Forgiveness of sins is not because we are innocent but because our Lord Jesus Christ has paid the price of sin. Pardoned people are blessed people. Pardon is granted because justice has been served and is satisfied. When iniquities are forgiven, this is more than just freeing the guilty one. The One who forgives reaches out the arms of acceptance, welcomes the sinner home, and places that one as a child in the family, in this case, the family of God. Sins confessed are sins forgiven. Oh, the blessedness of forgiveness and the blessedness of one who has been forgiven.
The covering of his sins by the sacrifice of animals removed from sight the sins that David was so conscious of. They were out of God's sight in mercy until Christ came and put them away forever. He knew the blessing, the cause for great relief, was his because of the blood of the atoning sacrifice. How much more do we have because the Lamb of God has come and borne away the sin of the world. The blood of His cross has taken away our sins. We can rejoice at the blessedness of sins having been taken away once and for all, removed as far as the East is from the West. They are covered by seven miles of deep water in "the depths of the sea" and are "remembered no more forever."

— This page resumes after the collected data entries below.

(* ===== verification/Gate.v ===== *)
(** The client's access gate (connetto-client/src/away.rs): what locks application
    access when the application was away, and what opens it again. A [Duration]
    is nanoseconds. The platform's mechanism is called, not modelled: what the
    gate uses of it is whether it is open, that it was locked, and the prompt it
    hands out, a number here. *)

From stdpp Require Import base list numbers option.
From S2P Require Import Prelude Backoff.
Open Scope Z_scope.

Record Moment := { monotonic : Z; wall : Z }.

Definition away_duration (at_ back : Moment) : Z :=
  Z.max (sat_sub (monotonic back) (monotonic at_)) (sat_sub (wall back) (wall at_)).

Inductive GateAskOutcome := Approved | Dismissed.
#[export] Instance GateAskOutcome_eq_dec : EqDecision GateAskOutcome.
Proof. solve_decision. Defined.

Inductive SinkEvent := SinkLocked | SinkUnlocked | SinkDismissed.

(** [GateController] with its [GateState]. [mechanism] is the armed mechanism's
    [is_open]; [ask] the prompt stored for the owner; [asks] how many were asked
    for and so the next one's number; [locks] the calls of the mechanism's [lock]. *)
Record Gate := {
  recheck : option Z;
  mechanism : option bool;
  locked : bool;
  prompting : bool;
  pending_away : option Moment;
  ask : option nat;
  asks : nat;
  locks : nat;
  sink : list SinkEvent;
}.

Definition new_gate : Gate :=
  {| recheck := None; mechanism := None; locked := false; prompting := false; pending_away := None;
     ask := None; asks := 0; locks := 0; sink := [] |}.

Definition is_armed (g : Gate) : bool := match mechanism g with Some _ => true | None => false end.
Definition is_locked (g : Gate) : bool := locked g.

Definition arm (grace : option Z) (mech : bool) (lock : bool) (g : Gate) : Gate :=
  {| recheck := grace; mechanism := Some mech; locked := lock; prompting := false;
     pending_away := None; ask := ask g; asks := asks g; locks := locks g; sink := sink g |}.
Definition enable (grace : option Z) (mech_open : bool) (g : Gate) : Gate :=
  arm grace mech_open (negb mech_open) g.
Definition enable_verified (grace : option Z) (mech_open : bool) (g : Gate) : Gate :=
  arm grace mech_open false g.

Definition away (at_ : Moment) (g : Gate) : Gate :=
  if negb (is_armed g) || locked g then g
  else match recheck g with
       | None => g
       | Some _ =>
           {| recheck := recheck g; mechanism := mechanism g; locked := locked g;
              prompting := prompting g; pending_away := Some at_; ask := ask g; asks := asks g;
              locks := locks g; sink := sink g |}
       end.

Definition start_prompt (g : Gate) : Gate :=
  {| recheck := recheck g; mechanism := mechanism g; locked := true; prompting := true;
     pending_away := pending_away g; ask := Some (asks g); asks := S (asks g); locks := S (locks g);
     sink := sink g ++ [SinkLocked] |}.

Definition take_pending (g : Gate) : Gate :=
  {| recheck := recheck g; mechanism := mechanism g; locked := locked g; prompting := prompting g;
     pending_away := None; ask := ask g; asks := asks g; locks := locks g; sink := sink g |}.

Definition back (at_ : Moment) (g : Gate) : bool * Gate :=
  if negb (is_armed g) then (false, g)
  else if locked g then
    if prompting g then (false, g) else (true, start_prompt g)
  else
    match pending_away g with
    | None => (false, g)
    | Some pending =>
        let g := take_pending g in
        match recheck g with
        | None => (false, g)
        | Some grace =>
            if decide (grace = 0 \/ away_duration pending at_ > grace) then (true, start_prompt g)
            else (false, g)
        end
    end.

Definition unlock (g : Gate) : bool * Gate :=
  if is_armed g && locked g && negb (prompting g) then (true, start_prompt g) else (false, g).

Definition set_locked (lock : bool) (g : Gate) : bool * Gate :=
  if decide (locked g = lock) then (false, g)
  else (true, {| recheck := recheck g; mechanism := mechanism g; locked := lock; prompting := false;
                 pending_away := None; ask := ask g; asks := asks g; locks := locks g;
                 sink := sink g ++ [if lock then SinkLocked else SinkUnlocked] |}).

Definition take_ask (g : Gate) : option nat * Gate :=
  (ask g, {| recheck := recheck g; mechanism := mechanism g; locked := locked g;
             prompting := prompting g; pending_away := pending_away g; ask := None; asks := asks g;
             locks := locks g; sink := sink g |}).
Definition restore_ask (a : nat) (g : Gate) : Gate :=
  {| recheck := recheck g; mechanism := mechanism g; locked := locked g; prompting := prompting g;
     pending_away := pending_away g; ask := Some a; asks := asks g; locks := locks g; sink := sink g |}.

(** [apply_outcome], with the owner's slot for the prompt it drove. *)
Definition apply_outcome (slot : option nat) (outcome : option GateAskOutcome) (g : Gate) :
    option nat * Gate :=
  match outcome with
  | None => (slot, g)
  | Some o =>
      (None, {| recheck := recheck g; mechanism := mechanism g;
                locked := if decide (o = Approved) then false else locked g; prompting := false;
                pending_away := pending_away g; ask := ask g; asks := asks g; locks := locks g;
                sink := sink g ++ [if decide (o = Approved) then SinkUnlocked else SinkDismissed] |})
  end.

(** ** Histories *)

Inductive Op :=
| OpEnable (grace : option Z) (mech_open : bool)
| OpEnableVerified (grace : option Z) (mech_open : bool)
| OpAway (at_ : Moment)
| OpBack (at_ : Moment)
| OpUnlock
| OpSetLocked (lock : bool)
| OpTakeAsk
| OpRestoreAsk (a : nat)
| OpOutcome (slot : option nat) (o : option GateAskOutcome).

Definition run (o : Op) (g : Gate) : Gate :=
  match o with
  | OpEnable d m => enable d m g
  | OpEnableVerified d m => enable_verified d m g
  | OpAway t => away t g
  | OpBack t => (back t g).2
  | OpUnlock => (unlock g).2
  | OpSetLocked b => (set_locked b g).2
  | OpTakeAsk => (take_ask g).2
  | OpRestoreAsk a => restore_ask a g
  | OpOutcome slot o => (apply_outcome slot o g).2
  end.
Definition run_all (ops : list Op) (g : Gate) : Gate := foldl (fun g o => run o g) g ops.

(** What may open the gate: the user's approval, the relay, or arming it open. *)
Definition opens (o : Op) : Prop :=
  match o with
  | OpOutcome _ (Some Approved) | OpSetLocked false | OpEnable _ true | OpEnableVerified _ _ => True
  | _ => False
  end.

Record gate_ok (g : Gate) : Prop := {
  gk_prompting : prompting g = true -> locked g = true /\ is_armed g = true;
  gk_pending : is_Some (pending_away g) ->
    locked g = false /\ is_armed g = true /\ is_Some (recheck g);
}.

Lemma start_prompt_ok g : is_armed g = true -> pending_away g = None -> gate_ok (start_prompt g).
Proof. intros Ha Hp. constructor; simpl; [done|]. rewrite Hp. by intros [? ?]. Qed.

Lemma locked_no_pending g : gate_ok g -> locked g = true -> pending_away g = None.
Proof.
  intros H Hl. destruct (pending_away g) as [t|] eqn:E; [|done].
  destruct (gk_pending g H) as (H1 & _); [rewrite E; by eexists|congruence].
Qed.

Lemma run_ok o g : gate_ok g -> gate_ok (run o g).
Proof.
  intros H. pose proof H as [Hp Hq]. destruct o as [d m|d m|t|t| |b| |a|slot [o|]]; simpl.
  - constructor; simpl; [done|by intros [? ?]].
  - constructor; simpl; [done|by intros [? ?]].
  - unfold away. destruct (is_armed g) eqn:Ha; [|done]. destruct (locked g) eqn:Hl; [done|]. simpl.
    destruct (recheck g) eqn:Hr; [|done]. constructor; simpl; [|by eauto].
    intros Hpr. destruct (Hp Hpr). congruence.
  - unfold back. destruct (is_armed g) eqn:Ha; [|done]. simpl. destruct (locked g) eqn:Hl.
    { destruct (prompting g); [done|]. apply start_prompt_ok; [done|by apply locked_no_pending]. }
    destruct (pending_away g) as [t0|] eqn:Ht; [|done].
    assert (Htk : gate_ok (take_pending g)).
    { constructor; simpl; [|by intros [? ?]]. intros Hpr. destruct (Hp Hpr). congruence. }
    simpl. destruct (recheck g); [|done]. case_decide; [|done]. by apply start_prompt_ok.
  - unfold unlock. destruct (is_armed g) eqn:Ha; [|done]. destruct (locked g) eqn:Hl; [|done].
    destruct (prompting g); [done|]. apply start_prompt_ok; [done|by apply locked_no_pending].
  - unfold set_locked. case_decide; [done|]. constructor; simpl; [done|by intros [? ?]].
  - by constructor.
  - by constructor.
  - constructor; simpl; [done|]. intros Hs. destruct (Hq Hs) as (Hl & Ha & Hr).
    split_and!; [by case_decide|done|done].
  - done.
Qed.

Lemma run_all_ok ops : gate_ok (run_all ops new_gate).
Proof.
  assert (H : forall g, gate_ok g -> gate_ok (run_all ops g)).
  { induction ops as [|o ops IH]; [done|]. intros g Hg. apply IH. by apply run_ok. }
  apply H. constructor; simpl; [done|by intros [? ?]].
Qed.

Lemma run_locked o g : ~ opens o -> locked g = true -> locked (run o g) = true.
Proof.
  intros Ho Hl. destruct o as [d [|]|d m|t|t| |[|]| |a|slot [[|]|]]; simpl in *; try done.
  - unfold away. by rewrite Hl, orb_true_r.
  - unfold back. rewrite Hl. destruct (is_armed g), (prompting g); done.
  - unfold unlock. by destruct (is_armed g && locked g && negb (prompting g)).
  - unfold set_locked. by case_decide.
Qed.

(** C40. A locked gate stays locked: from the moment it locks, whatever the
    application, the platform and the relay do, access is refused until the user
    approves a prompt, the relay says so, or the gate is armed anew open; and
    throughout a prompt is in flight only behind a locked, armed gate, and no away
    moment is kept that an approval would later measure from. *)
Theorem gate_stays_locked ops ops' :
  Forall (fun o => ~ opens o) ops' -> is_locked (run_all ops new_gate) = true ->
  let g := run_all (ops ++ ops') new_gate in
  is_locked g = true /\ pending_away g = None /\ (prompting g = true -> is_armed g = true).
Proof.
  intros Hops Hl0 g. enough (Hl : is_locked g = true).
  { pose proof (run_all_ok (ops ++ ops')) as Hok. split_and!; [done|by apply locked_no_pending|].
    intros Hp. by apply (gk_prompting g Hok). }
  unfold g. revert Hl0. clear g. unfold run_all. rewrite foldl_app. unfold is_locked.
  generalize (foldl (fun g o => run o g) new_gate ops). induction Hops as [|o l Ho _ IH]; [done|].
  intros g Hl. simpl. apply IH. by apply run_locked.
Qed.

(** The re-check is exact: after any history that leaves an armed gate open with
    a grace, going away at one moment and coming back at another locks the gate
    and starts a prompt exactly when the grace is zero or either clock says the
    time away exceeds it, and then the mechanism is locked, the prompt is stored
    for its owner and the sink is told; a clock set back cannot shorten the time
    away below the other clock's. *)
Theorem recheck_exact ops at_ back_at grace :
  let g := run_all ops new_gate in
  is_armed g = true -> is_locked g = false -> recheck g = Some grace -> 0 <= grace ->
  let '(started, g') := back back_at (away at_ g) in
  (started = true <->
     grace = 0 \/ monotonic back_at - monotonic at_ > grace \/ wall back_at - wall at_ > grace) /\
  is_locked g' = started /\ pending_away g' = None /\
  (started = true ->
     prompting g' = true /\ ask g' = Some (asks g) /\ locks g' = S (locks g) /\
     sink g' = sink g ++ [SinkLocked]).
Proof.
  intros g Ha Hl Hr Hg. unfold is_locked in Hl.
  assert (Haw : away at_ g = {| recheck := Some grace; mechanism := mechanism g; locked := false;
    prompting := prompting g; pending_away := Some at_; ask := ask g; asks := asks g;
    locks := locks g; sink := sink g |}).
  { unfold away. by rewrite Ha, Hl, Hr. }
  rewrite Haw. unfold back. simpl.
  assert (Ha' : is_armed {| recheck := Some grace; mechanism := mechanism g; locked := false;
    prompting := prompting g; pending_away := Some at_; ask := ask g; asks := asks g;
    locks := locks g; sink := sink g |} = true) by exact Ha.
  rewrite Ha'. simpl. unfold away_duration, sat_sub. case_decide as Hd.
  - split_and!; [|done|done|done]. split; [|done]. intros _. lia.
  - split_and!; [|done|done|done]. split; [done|]. lia.
Qed.

(** Arming a closed gate locks access without telling the sink. *)
Lemma arm_is_silent grace g :
  is_locked (enable grace false g) = true /\ sink (enable grace false g) = sink g.
Proof. done. Qed.

Lemma gate_stays_locked_witness :
  is_locked (run_all ([OpEnable (Some 5) false] ++
    [OpBack {| monotonic := 9; wall := 9 |}; OpTakeAsk; OpOutcome None (Some Dismissed); OpUnlock])
    new_gate) = true /\
  pending_away (run_all ([OpEnable (Some 5) false] ++
    [OpBack {| monotonic := 9; wall := 9 |}; OpTakeAsk; OpOutcome None (Some Dismissed); OpUnlock])
    new_gate) = None.
Proof.
  destruct (gate_stays_locked [OpEnable (Some 5) false]
    [OpBack {| monotonic := 9; wall := 9 |}; OpTakeAsk; OpOutcome None (Some Dismissed); OpUnlock])
    as (H1 & H2 & _).
  - repeat constructor; intros Ho; exact Ho.
  - reflexivity.
  - split; [exact H1|exact H2].
Defined.

Lemma recheck_exact_witness :
  let g := run_all [OpEnable (Some 5) true] new_gate in
  is_locked (back {| monotonic := 7; wall := 0 |} (away {| monotonic := 1; wall := 3 |} g)).2 = true.
Proof.
  pose proof (recheck_exact [OpEnable (Some 5) true] {| monotonic := 1; wall := 3 |}
    {| monotonic := 7; wall := 0 |} 5 eq_refl eq_refl eq_refl ltac:(lia)) as H.
  cbv zeta in *. destruct (back _ _) as [started g']. destruct H as (H1 & H2 & _). simpl.
  rewrite H2. apply H1. simpl. lia.
Defined.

More than being forgiven and having our sins put away is the great blessing that God will not bring up our sins again. Other believers besides me have sinned deeply, have been forgiven, have had their sins put away, and their sins have not been accounted against them. This does not mean there are no consequences for sins committed by believers, but they are not counted against their standing in Christ. He has been counted justified in Christ.

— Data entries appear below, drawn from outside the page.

Lemma mem_revoke_every_exact d m :
  prod_map id mem_book (mem_revoke_every_session d m) =
  (Ok (spec_revoke_every (mem_book m)).1, (spec_revoke_every (mem_book m)).2).
Proof.
  unfold mem_revoke_every_session, spec_revoke_every. simpl. unfold id. f_equal.
  - do 2 f_equal. rewrite map_filter_fmap, map_size_fmap. done.
  - apply mem_book_eq.
    + rewrite <- !map_fmap_compose. apply map_fmap_ext. intros k r _. simpl.
      by destruct (sr_revoked r) eqn:E; [destruct r; simpl in *; subst|].
    + apply map_eq. intros k. simpl. rewrite !lookup_omap, lookup_fmap.
      destruct (sessions m !! k) as [r|]; simpl; [|done]. by destruct (sr_revoked r).
Qed.

Lemma mem_set_retained_exact s t d m :
  prod_map id mem_book (mem_set_retained s t d m) =
  (Ok tt, spec_set_retained s t (clock d) (mem_book m)).
Proof.
  unfold mem_set_retained, spec_set_retained. simpl. unfold id. f_equal.
  rewrite lookup_fmap. destruct (sessions m !! s) as [r|] eqn:Es; simpl.
  - apply mem_book_eq; apply map_eq; intros k; rewrite ?lookup_omap, ?lookup_fmap;
      destruct (decide (s = k)) as [->|]; by simplify_map_eq.
  - destruct m as [l ss]. simpl in *. do 2 f_equal. apply map_eq. intros k.
    destruct (decide (s = k)) as [->|]; by simplify_map_eq.
Qed.

Lemma mem_live_exact x d m : mem_session_is_live x d m = Ok (spec_live x (clock d) (mem_book m)).
Proof.
  unfold spec_live, mem_session_is_live. simpl. rewrite lookup_fmap. by destruct (sessions m !! x).
Qed.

People in the world often point to David's sin in taking Bathsheba and charge God with being unfair and inconsistent. The people of the world do not like grace. They don't find a lot of difficulty in David taking another man's wife because many in the world do this. But because a believer does that and God does not reckon that sin is damning him, and for God to forgive a person like David freely makes them angry against a God of grace. The self-righteous, sin-practicing, blind, unrepentant world does not like this at all. They judge their neighbors and reject grace because it shows the deep-seated evil of their own hearts. They think God should judge a person only by their works. For David to be a man after God's heart defies the law-keeper’s opinions. Whenever a forgiven, accepted-in-Christ, God-justified person lives in the world, he or she can expect a certain resentment and even opposition to that person being reckoned righteous by God's grace alone.